┌──

(* ===== verification/JoinTheorems.v ===== *)
(** * What the join storage promises

    The properties of [HashMapJoinStorage] of runtime/store/hashmap.hpp, each for every
    reachable state, that is, for every interleaving of activations of [joinValue], expiry
    coroutines, stop callbacks, rotations, [start] and [stop]. *)
From Stdlib Require Import ZArith Lia.
From S2P Require Import Prelude Context JoinStorage JoinInvariants JoinRefinement JoinLedger JoinExpiry.
Import Join.
Local Open Scope Z_scope.

(** Evaluate the next step of an activation that was just inserted. *)
Ltac join_now := simpl; unfold op_step; simpl; rewrite ?lookup_alter_eq, ?lookup_insert_eq; simpl.

Section Promises.
Context {K A : Type} `{Countable K}.
Implicit Types (st : Storage (K := K) (A := A)) (it : Item (K := K) (A := A)) (tk : Task (K := K) (A := A)).

Lemma join_run_reachable config l st : run l (initial (K := K) (A := A) config) = Some st -> reachable config st.
Proof.
  unfold reachable. generalize (initial (K := K) (A := A) config) as st0. induction l as [|a l IH]; intros st0 Hr; simpl in Hr.
  - by injection Hr as <-.
  - apply bind_Some in Hr as (st1 & Ha & Hr). eapply rtc_l; [by exists a|by apply IH].
Qed.

Lemma reachable_represented config st : reachable config st -> represented st /\ accounted st.
Proof.
  intros Hr. apply (reachable_ind config (fun st => represented st /\ accounted st)); [|intros a s s' Hi [H1 H2] Hp|done].
  - split; [by intros _ k|]. unfold accounted, pending. simpl. by rewrite !tally_empty.
  - split; [by eapply represented_step|by eapply accounted_step].
Qed.

(** ** After a stop *)
Definition cleared st : Prop :=
  stopper st = SReturned -> current_ st = ∅ /\ previous_ st = ∅ /\ count_ st = 0.

Lemma cleared_step a st st' : inv st -> cleared st -> perform a st = Some st' -> cleared st'.
Proof.
  intros Hinv Hc Hp Hs'. destruct (step_stopper _ _ _ Hp) as [E|[E|Hp']]; [|congruence|].
  - rewrite Hs' in E. symmetry in E. destruct (Hc E) as (E1 & E2 & E3).
    pose proof (control_state _ (inv_control _ Hinv)) as Hst. rewrite E in Hst.
    assert (Ho : ops st = ∅) by (apply (inv_control _ Hinv); by rewrite E).
    assert (Ht : forall t tk, tasks st !! t = Some tk -> tPc tk = TDone) by (apply (inv_tasks _ Hinv); by rewrite E).
    assert (Hr : rotation st = RNone \/ rotation st = RDone) by (apply (inv_control _ Hinv); by rewrite E).
    destruct a; join_cases Hp; try (rewrite Ho, lookup_empty in *; done); try done; try (by destruct Hr; congruence);
      try (match goal with Et : tasks st !! _ = Some _ |- _ => apply Ht in Et; congruence end).
    unfold start. by rewrite Hst.
  - unfold stop_step in Hp'. repeat head_case Hp'; subst; done.
Qed.

Lemma reachable_cleared config st : reachable config st -> cleared st.
Proof.
  intros Hr. apply (reachable_ind config cleared); [done| |done]. intros a s s'. apply cleared_step.
Qed.

Lemma stopped_returned st : inv st -> state_ st = kStopped -> stopper st = SReturned.
Proof.
  intros Hinv Hs. pose proof (control_state _ (inv_control _ Hinv)) as E. rewrite Hs in E.
  destruct (stopper st); try done. by destruct E.
Qed.

Lemma pending_none st :
  ops st = ∅ -> (forall t tk, tasks st !! t = Some tk -> tPc tk = TDone) -> pending st = [].
Proof.
  intros Ho Ht. unfold pending. rewrite Ho, tally_empty. simpl. apply elem_of_nil_inv. intros x.
  rewrite elem_of_tally. intros (t & tk & Htk & Hx). unfold pending_task in Hx. rewrite (Ht _ _ Htk) in Hx.
  by apply elem_of_nil in Hx.
Qed.

(** ** Why an item expires *)
Lemma history_longer (l : list (Event (K := K) (A := A))) e : l <> l ++ [e].
Proof. intros E. apply (f_equal length) in E. rewrite length_app in E. simpl in E. lia. Qed.

(** What marks an item expired, and on what grounds. *)
Definition grounds st (a : Action (K := K) (A := A)) (i : nat) it : Prop :=
  deadline_reached (ideadline it) (clock st) = true \/
  exists t tk, a = DoTask t /\ tasks st !! t = Some tk /\ tItem tk = i /\ tGeneration tk = generation it /\
    stop_requested (stopped st) (tToken tk) = true.

Lemma task_grounds st t tk it :
  inv st -> expiry_ok st -> tasks st !! t = Some tk -> items st !! tItem tk = Some it -> tPc tk = TExpire ->
  mu it = None -> tGeneration tk = generation it -> grounds st (DoTask t) (tItem tk) it.
Proof.
  intros Hinv Hx Ht Hi Hpc Hmu Hg. destruct (expiry_tasks _ Hx _ _ Ht) as [H1 H2].
  destruct (tDeadline tk) as [d|] eqn:Hd.
  - left. destruct (expiry_items _ Hx _ _ Hi Hmu) as (Hb & _). destruct (Hb t tk Ht eq_refl) as [_ E].
    rewrite (E Hg d Hd). simpl. apply Z.leb_le. by apply H2.
  - right. exists t, tk. split; [done|]. auto 10.
Qed.

Lemma expire_grounds a st st' k :
  inv st -> expiry_ok st -> perform a st = Some st' -> history st' = history st ++ [EvExpire k] ->
  exists i it, items st !! i = Some it /\ itemKey it = k /\ processed it = false /\ fresh it = false /\ grounds st a i it.
Proof.
  intros Hinv Hx Hp Hh. pose proof (inv_locks _ Hinv) as [Ho Ht Hi].
  destruct a; join_cases Hp; simpl in Hh; autorewrite with join_fields in Hh;
    try (by apply history_longer in Hh);
    try (apply app_inj_tail in Hh as [_ Hh]; try discriminate Hh; injection Hh as <-).
  - op_facts Ho. bool_to_prop. subst. exists item, x. split; [done|]. split; [done|]. split; [done|].
    split; [by apply Hheld|by left].
  - case_bool_decide; simpl in Hh; by apply history_longer in Hh.
  - task_facts Ht. bool_to_prop. exists (tItem t0), i. split; [done|]. split; [done|]. split; [done|]. split.
    + destruct (fresh i) eqn:Efr; [|done]. exfalso. by eapply item_fresh; [by apply Hi|..].
    + by eapply task_grounds.
Qed.
(* ===== verification/Monitor.v ===== *)
(** * Threads that share a mutex and a condition variable

    The coroutine mutex and condition variable of the runtime with the wait of
    runtime/detail/context_wait.hpp on top of them, for any number of threads that run the
    code of a client.  A client gives its shared fields, its program counters and one atomic
    action per step; which thread holds the mutex follows from the program counters.
    [WaitWithContext] is a machine of its own: the predicate is evaluated with the mutex
    held, and only the step after that enqueues the thread and releases the mutex, so that
    a notification in between is lost on the thread.

    [Exclusive] and [Notifies] are what a client promises: that it takes and releases the
    mutex properly, and that what makes the predicate true is done with the mutex held and
    followed by a notification.  A client that keeps both never loses a wakeup. *)
From Stdlib Require Import Lia.
From S2P Require Import Prelude.

Module Monitor.

Inductive WPc := WReady | WEval | WEnqueue | WSleep | WWake | WUnlock | WRelock | WFinal.
#[export] Instance WPc_eq_dec : EqDecision WPc.
Proof. solve_decision. Defined.
Definition wait_locked (w : WPc) : bool :=
  match w with WReady | WEval | WEnqueue | WUnlock | WFinal => true | _ => false end.

Inductive Effect (Sh Pc : Type) :=
  | Do (s : Sh) (p : Pc)
  | Lock (p : Pc)
  | Unlock (p : Pc)
  | NotifyAll (p : Pc)
  | WaitFor (subscribed cancelled : bool).
Arguments Do {Sh Pc}. Arguments Lock {Sh Pc}. Arguments Unlock {Sh Pc}.
Arguments NotifyAll {Sh Pc}. Arguments WaitFor {Sh Pc}.

Record Client := mkClient {
  Sh : Type;
  Pc : Type;
  Choice : Type;
  act : Choice -> Sh -> Pc -> option (Effect Sh Pc);
  locked : Pc -> bool;
  ready : Sh -> bool;
  after : bool -> Pc;
}.

Section Machine.
Context (C : Client).

Inductive Thread :=
  | Run (p : Pc C)
  | Waiting (w : WPc) (subscribed cancelled : bool).
Record State := mkState {
  shared : Sh C;
  threads : list Thread;
}.
Implicit Types (g : State) (thr : Thread).

Definition holds thr : bool := match thr with Run p => locked C p | Waiting w _ _ => wait_locked w end.
Definition asleep thr : bool := match thr with Waiting WSleep _ _ => true | _ => false end.
Definition free g : bool := negb (existsb holds (threads g)).
Definition put (t : nat) thr g : State := mkState (shared g) (<[t := thr]> (threads g)).

Definition wake thr : Thread := match thr with Waiting WSleep s c => Waiting WWake s c | _ => thr end.
Definition wake_all g : State := mkState (shared g) (wake <$> threads g).
(* ===== verification/Lifecycle.v ===== *)
(** * The lifecycle of a service: ordered start, rollback and shutdown

    [ServiceLifecycle] of runtime/serviceapp.hpp as a transition system.  A registered
    component is named by its position in the list of all entries; [entries_[kind]] is the
    sublist of that kind.  [transition_] lets one call of [start], [startGraph],
    [stopBeforeGraphDrain] or [stopAfterGraphDrain] run at a time, whose program counter is
    [pc]; the stop operations that [stopPhase] spawns are coroutines of their own and go on
    when the call that waits for them gives up.  Whether the start or stop of a component
    throws, when its stop returns and when a wait is cancelled are chosen at each step.
    [log] is history: the calls of the components and their returns. *)
From Stdlib Require Import Lia.
From S2P Require Import Prelude.

Module Life.

Inductive Kind :=
  | kDataSource | kDataSink | kStorage | kDelayPool | kTaskPool | kPriorityTaskPool | kComponent.
#[export] Instance Kind_eq_dec : EqDecision Kind.
Proof. solve_decision. Defined.

Inductive LifeState := kCreated | kStarting | kRunning | kStopping | kStopped.
#[export] Instance LifeState_eq_dec : EqDecision LifeState.
Proof. solve_decision. Defined.

Inductive LifeError := InvalidArgument | LogicError | StartFailed | ShutdownFailed.

(** [StopOperation]: the stop of a component, running or finished, and whether it threw. *)
Record StopOperation := mkStop {
  done : bool;
  failed : bool;
}.

Record Entry := mkEntry {
  kind : Kind;
  identity : nat;
  started : bool;
  stopping : option StopOperation;
}.

(** What follows a [stopPhase]: the rest of a rollback, within a failed start or a later
    stop, or the next phase of a shutdown. *)
Inductive Cont :=
  | CRollback (rest : list nat) (fromStart : bool)
  | CAdmission | CExecutors | CSinks.

Inductive Pc :=
  | PIdle
  | PStart (todo : list nat)
  | PStarting (i : nat) (todo : list nat)
  | PWait (todo : list nat) (failure : bool) (next : Cont).

Inductive LifeEvent :=
  | EStart (i : nat) | EStarted (i : nat) | EStartFailed (i : nat)
  | EStop (i : nat) | EStopped (i : nat) (ok : bool).

Record Lifecycle := mkLifecycle {
  state_ : LifeState;
  entries_ : list Entry;
  started_ : list nat;
  rollbackPending_ : bool;
  beforeGraphDrained_ : bool;
  pc : Pc;
  returned : option (result LifeError unit);
  log : list LifeEvent;
}.

(** Field updates. *)
Definition set_kind v e : Entry :=
  mkEntry v (identity e) (started e) (stopping e).
Definition set_identity v e : Entry :=
  mkEntry (kind e) v (started e) (stopping e).
Definition set_started v e : Entry :=
  mkEntry (kind e) (identity e) v (stopping e).
Definition set_stopping v e : Entry :=
  mkEntry (kind e) (identity e) (started e) v.
Definition set_state_ v l : Lifecycle :=
  mkLifecycle v (entries_ l) (started_ l) (rollbackPending_ l) (beforeGraphDrained_ l) (pc
    l) (returned l) (log l).
Definition set_entries_ v l : Lifecycle :=
  mkLifecycle (state_ l) v (started_ l) (rollbackPending_ l) (beforeGraphDrained_ l) (pc l)
    (returned l) (log l).
Definition set_started_ v l : Lifecycle :=
  mkLifecycle (state_ l) (entries_ l) v (rollbackPending_ l) (beforeGraphDrained_ l) (pc l)
    (returned l) (log l).
Definition set_rollbackPending_ v l : Lifecycle :=
  mkLifecycle (state_ l) (entries_ l) (started_ l) v (beforeGraphDrained_ l) (pc l)
    (returned l) (log l).
Definition set_beforeGraphDrained_ v l : Lifecycle :=
  mkLifecycle (state_ l) (entries_ l) (started_ l) (rollbackPending_ l) v (pc l) (returned
    l) (log l).
Definition set_pc v l : Lifecycle :=
  mkLifecycle (state_ l) (entries_ l) (started_ l) (rollbackPending_ l) (beforeGraphDrained_
    l) v (returned l) (log l).
Definition set_returned v l : Lifecycle :=
  mkLifecycle (state_ l) (entries_ l) (started_ l) (rollbackPending_ l) (beforeGraphDrained_
    l) (pc l) v (log l).
Definition set_log v l : Lifecycle :=
  mkLifecycle (state_ l) (entries_ l) (started_ l) (rollbackPending_ l) (beforeGraphDrained_
    l) (pc l) (returned l) v.

Implicit Types (l : Lifecycle) (e : Entry).

Definition initial : Lifecycle := mkLifecycle kCreated [] [] false false PIdle None [].

Definition upd (i : nat) (f : Entry -> Entry) l : Lifecycle := set_entries_ (alter f i (entries_ l)) l.
Definition emit (ev : LifeEvent) l : Lifecycle := set_log (log l ++ [ev]) l.
Definition return_ (r : result LifeError unit) l : Lifecycle := l |> set_pc PIdle |> set_returned (Some r).

(** [entries_[index(kind)]], as positions. *)
Definition of_kind (k : Kind) (es : list Entry) : list nat :=
  filter (fun i => kind <$> es !! i = Some k) (seq 0 (length es)).

(** [ServiceLifecycle::add]; no component is a null pointer. *)
Definition add (k : Kind) (component : option nat) l : Lifecycle * result LifeError unit :=
  match component with
  | None => (l, Err InvalidArgument)
  | Some ident =>
      if negb (bool_decide (state_ l = kCreated)) then (l, Err LogicError)
      else if existsb (fun e => bool_decide (kind e = k) && (identity e =? ident)%nat) (entries_ l)
      then (l, Err LogicError)
      else (set_entries_ (entries_ l ++ [mkEntry k ident false None]) l, Ok tt)
  end.

Definition kStartOrder : list Kind :=
  [kStorage; kDelayPool; kTaskPool; kPriorityTaskPool; kComponent; kDataSink; kDataSource].

Definition start_list (admission : bool) (es : list Entry) : list nat :=
  kStartOrder ≫= (fun k => if negb admission && bool_decide (k = kDataSource) then [] else of_kind k es).

(** [appendReverse] of several kinds. *)
Definition reverse_of (ks : list Kind) (es : list Entry) : list nat := ks ≫= (fun k => reverse (of_kind k es)).
Definition admission_kinds : list Kind := [kDataSource; kComponent].
Definition executor_kinds : list Kind := [kPriorityTaskPool; kTaskPool; kDelayPool; kStorage].
Definition sink_kinds : list Kind := [kDataSink].

Definition clear l : Lifecycle := l |> set_started_ [] |> set_entries_ [].

(** ** stopPhase *)

(** The first loop starts the stop of one entry, unless it was not started or is under way. *)
Definition launch l (i : nat) : Lifecycle :=
  match entries_ l !! i with
  | Some e =>
      if started e && bool_decide (stopping e = None)
      then l |> upd i (set_stopping (Some (mkStop false false))) |> emit (EStop i) else l
  | None => l
  end.
Definition stopPhase (es : list nat) (next : Cont) l : Lifecycle :=
  foldl launch l es |> set_pc (PWait es false next).

(** After the second loop: rethrow, or what the caller does next. *)
Definition proceed (failure : bool) (next : Cont) l : Lifecycle :=
  if failure then
    return_ (Err (match next with CRollback _ true => StartFailed | _ => ShutdownFailed end)) l
  else
    match next with
    | CRollback (i :: rest) fromStart => stopPhase [i] (CRollback rest fromStart) l
    | CRollback [] fromStart =>
        l |> set_rollbackPending_ false |> set_state_ kStopped |> clear
          |> return_ (if fromStart then Err StartFailed else Ok tt)
    | CAdmission => stopPhase (reverse_of executor_kinds (entries_ l)) CExecutors l
    | CExecutors => l |> set_beforeGraphDrained_ true |> return_ (Ok tt)
    | CSinks => l |> set_state_ kStopped |> clear |> return_ (Ok tt)
    end.

(** One round of the second loop; [cancelled] when the wait gives up. *)
Definition wait_step (cancelled : bool) (i : nat) (todo : list nat) (failure : bool) (next : Cont) l :
    option Lifecycle :=
  match entries_ l !! i with
  | None => None
  | Some e =>
      if negb (started e) then Some (set_pc (PWait todo failure next) l)
      else match stopping e with
           | None => None
           | Some op =>
               if done op then
                 Some (if failed op
                       then l |> upd i (set_stopping None) |> set_pc (PWait todo true next)
                       else l |> upd i (fun e => e |> set_stopping None |> set_started false)
                              |> set_pc (PWait todo failure next))
               else if cancelled then Some (set_pc (PWait todo true next) l) else None
           end
  end.

(** [stopStarted]. *)
Definition stopStarted (fromStart : bool) l : Lifecycle :=
  proceed false (CRollback (reverse (started_ l)) fromStart) l.

(** ** The calls *)

(** [startImpl]: the beginning; [None] while another transition runs. *)
Definition startImpl (admission : bool) l : option Lifecycle :=
  match pc l with
  | PIdle =>
      Some (if bool_decide (state_ l = kCreated)
            then l |> set_state_ kStarting |> set_returned None
                   |> set_pc (PStart (start_list admission (entries_ l)))
            else return_ (Err LogicError) l)
  | _ => None
  end.

Definition stopBeforeGraphDrain l : option Lifecycle :=
  match pc l with
  | PIdle =>
      Some (match state_ l with
            | kCreated => l |> set_state_ kStopped |> clear |> return_ (Ok tt)
            | kStopped => return_ (Ok tt) l
            | _ =>
                if rollbackPending_ l then l |> set_returned None |> stopStarted false
                else if beforeGraphDrained_ l then return_ (Ok tt) l
                else match state_ l with
                     | kRunning | kStopping =>
                         l |> set_state_ kStopping |> set_returned None
                           |> stopPhase (reverse_of admission_kinds (entries_ l)) CAdmission
                     | _ => return_ (Err LogicError) l
                     end
            end)
  | _ => None
  end.

Definition stopAfterGraphDrain l : option Lifecycle :=
  match pc l with
  | PIdle =>
      Some (match state_ l with
            | kStopped => return_ (Ok tt) l
            | _ =>
                if negb (bool_decide (state_ l = kStopping)) || negb (beforeGraphDrained_ l)
                then return_ (Err LogicError) l
                else l |> set_returned None |> stopPhase (reverse_of sink_kinds (entries_ l)) CSinks
            end)
  | _ => None
  end.

Definition isStopped l : bool := bool_decide (state_ l = kStopped).

(** One step of the call under way; [choice] is whether the start of a component succeeds,
    or whether a wait gives up. *)
Definition call_step (choice : bool) l : option Lifecycle :=
  match pc l with
  | PIdle => None
  | PStart [] => Some (l |> set_state_ kRunning |> return_ (Ok tt))
  | PStart (i :: todo) =>
      Some (l |> upd i (set_started true) |> set_started_ (started_ l ++ [i]) |> emit (EStart i)
              |> set_pc (PStarting i todo))
  | PStarting i todo =>
      Some (if choice then l |> emit (EStarted i) |> set_pc (PStart todo)
            else l |> emit (EStartFailed i) |> set_state_ kStopping |> set_rollbackPending_ true
                   |> stopStarted true)
  | PWait [] failure next => Some (proceed failure next l)
  | PWait (i :: todo) failure next => wait_step choice i todo failure next l
  end.

(** The stop of component [i] returns, or throws. *)
Definition complete (i : nat) (ok : bool) l : option Lifecycle :=
  match entries_ l !! i with
  | Some e =>
      match stopping e with
      | Some op =>
          if done op then None
          else Some (l |> upd i (set_stopping (Some (mkStop true (negb ok)))) |> emit (EStopped i ok))
      | None => None
      end
  | None => None
  end.

Inductive Action :=
  | DoAdd (k : Kind) (component : option nat)
  | DoStart (admission : bool)
  | DoStopBefore
  | DoStopAfter
  | DoStep (choice : bool)
  | DoComplete (i : nat) (ok : bool).

Definition perform (a : Action) l : option Lifecycle :=
  match a with
  | DoAdd k component => Some (add k component l).1
  | DoStart admission => startImpl admission l
  | DoStopBefore => stopBeforeGraphDrain l
  | DoStopAfter => stopAfterGraphDrain l
  | DoStep choice => call_step choice l
  | DoComplete i ok => complete i ok l
  end.

Definition step l l' : Prop := exists a, perform a l = Some l'.
Definition reachable l : Prop := rtc step initial l.

Fixpoint run (acts : list Action) l : option Lifecycle :=
  match acts with
  | [] => Some l
  | a :: acts => l ← perform a l; run acts l
  end.
End Life.
Lemma step_stops a l l' j : perform a l = Some l' -> stops l l' j -> stops_in_phase l' j.
Proof.
  intros Hp Hst. destruct a; simpl in Hp.
  - injection Hp as <-. exfalso. revert Hst. apply no_stop_same. unfold add. destruct component; [|done].
    destruct (negb _); [done|]. by destruct (existsb _ _).
  - unfold startImpl in Hp. destruct (pc l); try done. injection Hp as <-. exfalso. revert Hst. apply no_stop_same.
    by case_bool_decide.
  - assert (E0 : log l = log l ++ []) by (by rewrite app_nil_r). assert (Hno : forall k, EStop k ∉ []) by set_solver.
    unfold stopBeforeGraphDrain in Hp. destruct (pc l); try done. injection Hp as <-.
    destruct (state_ l), (rollbackPending_ l), (beforeGraphDrained_ l); try (by apply no_stop_same in Hst);
      first [by eapply proceed_stops | eapply (phase_stops _ _ [] _ CAdmission); [|exact E0|exact Hno|exact Hst]; done].
  - assert (E0 : log l = log l ++ []) by (by rewrite app_nil_r). assert (Hno : forall k, EStop k ∉ []) by set_solver.
    unfold stopAfterGraphDrain in Hp. destruct (pc l); try done. injection Hp as <-.
    destruct (state_ l); try (by apply no_stop_same in Hst); destruct (negb _ || _); try (by apply no_stop_same in Hst);
      eapply (phase_stops _ _ [] _ CSinks); [|exact E0|exact Hno|exact Hst]; done.
  - unfold call_step in Hp. destruct (pc l) as [|[|i todo]|i todo|[|i todo] failure next]; try done.
    + injection Hp as <-. by apply no_stop_same in Hst.
    + injection Hp as <-. apply (no_stop _ _ [EStart i]) in Hst; [done|done|set_solver].
    + injection Hp as <-. destruct choice; [apply (no_stop _ _ [EStarted i]) in Hst; [done|done|set_solver]|].
      eapply (proceed_stops _ _ [EStartFailed i]); [|set_solver|exact Hst]. done.
    + injection Hp as <-. eapply (proceed_stops _ _ []); [by rewrite app_nil_r|set_solver|done].
    + exfalso. revert Hst. apply no_stop_same. unfold wait_step in Hp. destruct (entries_ l !! i) as [e|]; [|done].
      destruct (negb (started e)); [by injection Hp as <-|]. destruct (stopping e) as [op|]; [|done].
      destruct (done op); [injection Hp as <-; by destruct (failed op)|]. destruct choice; [by injection Hp as <-|done].
  - unfold complete in Hp. destruct (entries_ l !! i) as [e|]; [|done]. destruct (stopping e) as [op|]; [|done].
    destruct (done op); [done|]. injection Hp as <-. apply (no_stop _ _ [EStopped i ok]) in Hst; [done|done|set_solver].
Qed.

Lemma down_idle l i : inv l -> up l i = false -> idle (cstate (log l) i).
Proof.
  intros Hinv Hu. destruct (inv_entries _ Hinv) as [Hin Hout]. destruct (entries_ l !! i) as [e|] eqn:Hi; [|auto].
  specialize (Hin i e Hi). unfold up in Hu. rewrite Hi in Hu. unfold entry_ok in Hin.
  destruct (stopping e); [destruct Hin; congruence|]. by rewrite Hu in Hin.
Qed.

Lemma down_but_idle l ks i k :
  inv l -> down_but l ks [] -> kind_of l i = Some k -> k ∈ ks -> idle (cstate (log l) i).
Proof.
  intros Hinv Hd Hk Hin. apply down_idle; [done|]. destruct (up l i) eqn:Hu; [|done].
  specialize (Hd i k Hk Hin Hu). by apply elem_of_nil in Hd.
Qed.

Lemma elem_sink k : k <> kDataSink -> k ∈ admission_kinds ++ executor_kinds.
Proof. destruct k; intros Hk; set_solver. Qed.

(** The rollback stops one component at a time, the latest started first. *)
Lemma rollback_idle l j rest fromStart :
  inv l -> cont_ok l [j] false (CRollback rest fromStart) ->
  exists before after, started_ l = before ++ j :: after /\ forall i, i ∈ after -> idle (cstate (log l) i).
Proof.
  intros Hinv (_ & _ & visited & E & Hv). exists (reverse rest), (reverse visited). split.
  - rewrite <- (reverse_involutive (started_ l)), E, reverse_app. simpl. by rewrite reverse_cons, <- app_assoc.
  - intros i Hi. apply down_idle; [done|]. apply Hv; [done|]. by apply elem_of_reverse.
Qed.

└──

§ **YOUR TASK**: Output the lines of the records above exactly as they appear, from the line containing "failed : bool;" through the line containing "PStarting (i : nat) (todo : list nat)".

§ **PROBLEM SOLUTION**:
  failed : bool;
}.

Record Entry := mkEntry {
  kind : Kind;
  identity : nat;
  started : bool;
  stopping : option StopOperation;
}.

(** What follows a [stopPhase]: the rest of a rollback, within a failed start or a later
    stop, or the next phase of a shutdown. *)
Inductive Cont :=
  | CRollback (rest : list nat) (fromStart : bool)
  | CAdmission | CExecutors | CSinks.

Inductive Pc :=
  | PIdle
  | PStart (todo : list nat)
  | PStarting (i : nat) (todo : list nat)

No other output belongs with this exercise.